■ **Task**
Find the line containing "16 wav = 16" in the entries below. Restate it and each line after it, word for word, up to and including the line containing "wav = sampleRate * numChannels * 2".

■ **Exercise inputs**
(** C5, as the code has it.  For every chunk, the empty one included, the
    container is the chunk behind a 44-byte header, [44 + len] bytes in
    all, whose header declares format tag 1 and 16 bits per sample; and
    when the values fit the fields of the header, it declares the channel
    count, the sample rate, the byte rate [sampleRate * channels * 2], the
    block align [channels * 2], and the sizes [36 + len] and [len]. *)
Theorem pcmToWav_header (pcmData : Uint8Array) (sampleRate numChannels : Z) :
  let wav := pcmToWav pcmData sampleRate numChannels in
  let len := Z.of_nat (length pcmData) in
  length wav = (44 + length pcmData)%nat
  /\ skipn 44 wav = pcmData
  /\ getString 0 4 wav = "RIFF"%string
  /\ getString 8 4 wav = "WAVE"%string
  /\ getString 12 4 wav = "fmt "%string
  /\ getUint32 16 wav = 16
  /\ getUint16 20 wav = 1
  /\ getUint16 34 wav = 16
  /\ getString 36 4 wav = "data"%string
  /\ (fits_header len sampleRate numChannels ->
      getUint32 4 wav = 36 + len
      /\ getUint16 22 wav = numChannels
      /\ getUint32 24 wav = sampleRate
      /\ getUint32 28 wav = sampleRate * numChannels * 2
      /\ getUint16 32 wav = numChannels * 2
      /\ getUint32 40 wav = len).
Proof.
  cbv zeta. rewrite pcmToWav_layout.
  pose proof (Nat2Z.is_nonneg (length pcmData)) as Hn.
  set (n := Z.of_nat (length pcmData)) in *.
  unfold wav_header. cbn [list_ascii_of_string map app].
  repeat match goal with |- _ /\ _ => split end; try header_field.
  intros (Hc0 & Hc1 & Hr & Hbr & Hlen).
  assert (Hbr0 : 0 <= sampleRate * numChannels * 2)
    by (apply Z.mul_nonneg_nonneg; [apply Z.mul_nonneg_nonneg|]; lia).
  assert (Hp : 0 <= sampleRate * numChannels)
    by (apply Z.mul_nonneg_nonneg; lia).
  assert (Hbig : 4294967296 < 2 ^ 53) by reflexivity.
  cbn [js_add js_mul].
  rewrite (binary64_round_small (36 + n)),
    (binary64_round_small (sampleRate * numChannels)),
    (binary64_round_small (numChannels * 2))
    by (clear - Hc0 Hc1 Hr Hbr Hlen Hn Hbr0 Hp Hbig; lia).
  cbn [js_mul].
  rewrite (binary64_round_small (sampleRate * numChannels * 2))
    by (clear - Hc0 Hc1 Hr Hbr Hlen Hn Hbr0 Hp Hbig; lia).
  cbn [to_integer].
  rewrite (Z.mod_small (36 + n)), (Z.mod_small n), (Z.mod_small numChannels),
    (Z.mod_small sampleRate), (Z.mod_small (sampleRate * numChannels * 2)),
    (Z.mod_small (numChannels * 2)) by (clear - Hc0 Hc1 Hr Hbr Hlen Hn Hbr0; lia).
  repeat match goal with |- _ /\ _ => split end; header_field.
Qed.

Lemma pcmToWav_header_witness :
  fits_header 0 24000 1
  /\ getUint32 4 (pcmToWav [] 24000 1) = 36
  /\ getUint16 22 (pcmToWav [] 24000 1) = 1
  /\ getUint32 24 (pcmToWav [] 24000 1) = 24000
  /\ getUint32 28 (pcmToWav [] 24000 1) = 48000
  /\ getUint16 32 (pcmToWav [] 24000 1) = 2
  /\ getUint32 40 (pcmToWav [] 24000 1) = 0.
Proof.
  assert (H : fits_header 0 24000 1) by (unfold fits_header; lia).
  split; [exact H|].
  exact (proj2 (proj2 (proj2 (proj2 (proj2 (proj2 (proj2 (proj2 (proj2
           (pcmToWav_header [] 24000 1))))))))) H).
Defined.

(** C5 fails as stated: with 65536 channels the header declares 0
    channels and a block align of 0, the fields being 16 bits wide. *)
Lemma pcmToWav_header_wraps :
  getUint16 22 (pcmToWav [] 24000 65536) = 0
  /\ getUint16 22 (pcmToWav [] 24000 65536) <> 65536
  /\ getUint16 32 (pcmToWav [] 24000 65536) = 0
  /\ getUint16 32 (pcmToWav [] 24000 65536) <> 65536 * 2.
Proof.
  split; [vm_compute; reflexivity|]. split; [vm_compute; discriminate|].
  split; [vm_compute; reflexivity|]. vm_compute. discriminate.
Qed.

(* ------------------------------------------------------------------ *)
(** * Error texts *)

Lemma prefix_app (p s : string) :
  prefix p s = true <-> exists rest : string, s = (p ++ rest)%string.
Proof.
  revert s. induction p as [|a p IH]; intros s.
  - destruct s; cbn; split; intros _; try reflexivity; eexists; reflexivity.
  - destruct s as [|b s]; cbn [prefix String.append].
    + split; [discriminate|]. intros [rest H]. discriminate.
    + destruct (ascii_dec a b) as [->|Hab].
      * rewrite IH. split; intros [rest H]; exists rest; congruence.
      * split; [discriminate|]. intros [rest H]. congruence.
Qed.

(** [includes] finds exactly the texts that contain the needle. *)
Lemma includes_contains (text needle : string) :
  includes text needle = true <-> contains text needle.
Proof.
  unfold contains. induction text as [|c text IH]; cbn [includes].
  - rewrite orb_false_r, prefix_app. split.
    + intros [rest H]. exists ""%string, rest. exact H.
    + intros [[|b before] [after H]]; [exists after; exact H|discriminate].
  - rewrite orb_true_iff, prefix_app, IH. split.
    + intros [[rest H]|[before [after H]]].
      * exists ""%string, rest. exact H.
      * exists (String c before), after. cbn [String.append]. congruence.
    + intros [[|b before] [after H]].
      * left. exists after. exact H.
      * right. exists before, after. cbn [String.append] in H. congruence.
Qed.

(** C6, as the code has it.  An error text is classified as rate limited
    exactly when it contains "429", "quota" or "Resource has been
    exhausted"; every other text is a generic transport error. *)
Theorem classify_rate_limited (text : string) :
  (classify text = TransportRateLimited
   <-> contains text "429" \/ contains text "quota"
       \/ contains text "Resource has been exhausted")
  /\ (classify text = TransportError
      <-> ~ (contains text "429" \/ contains text "quota"
             \/ contains text "Resource has been exhausted")).
Proof.
  rewrite <- !includes_contains. unfold classify.
  destruct (includes text "429"), (includes text "quota"),
    (includes text "Resource has been exhausted"); cbn [orb];
    (split; split; try discriminate; try reflexivity; intuition discriminate).
Qed.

■ **Finished task**
  /\ getUint32 16 wav = 16
  /\ getUint16 20 wav = 1
  /\ getUint16 34 wav = 16
  /\ getString 36 4 wav = "data"%string
  /\ (fits_header len sampleRate numChannels ->
      getUint32 4 wav = 36 + len
      /\ getUint16 22 wav = numChannels
      /\ getUint32 24 wav = sampleRate
      /\ getUint32 28 wav = sampleRate * numChannels * 2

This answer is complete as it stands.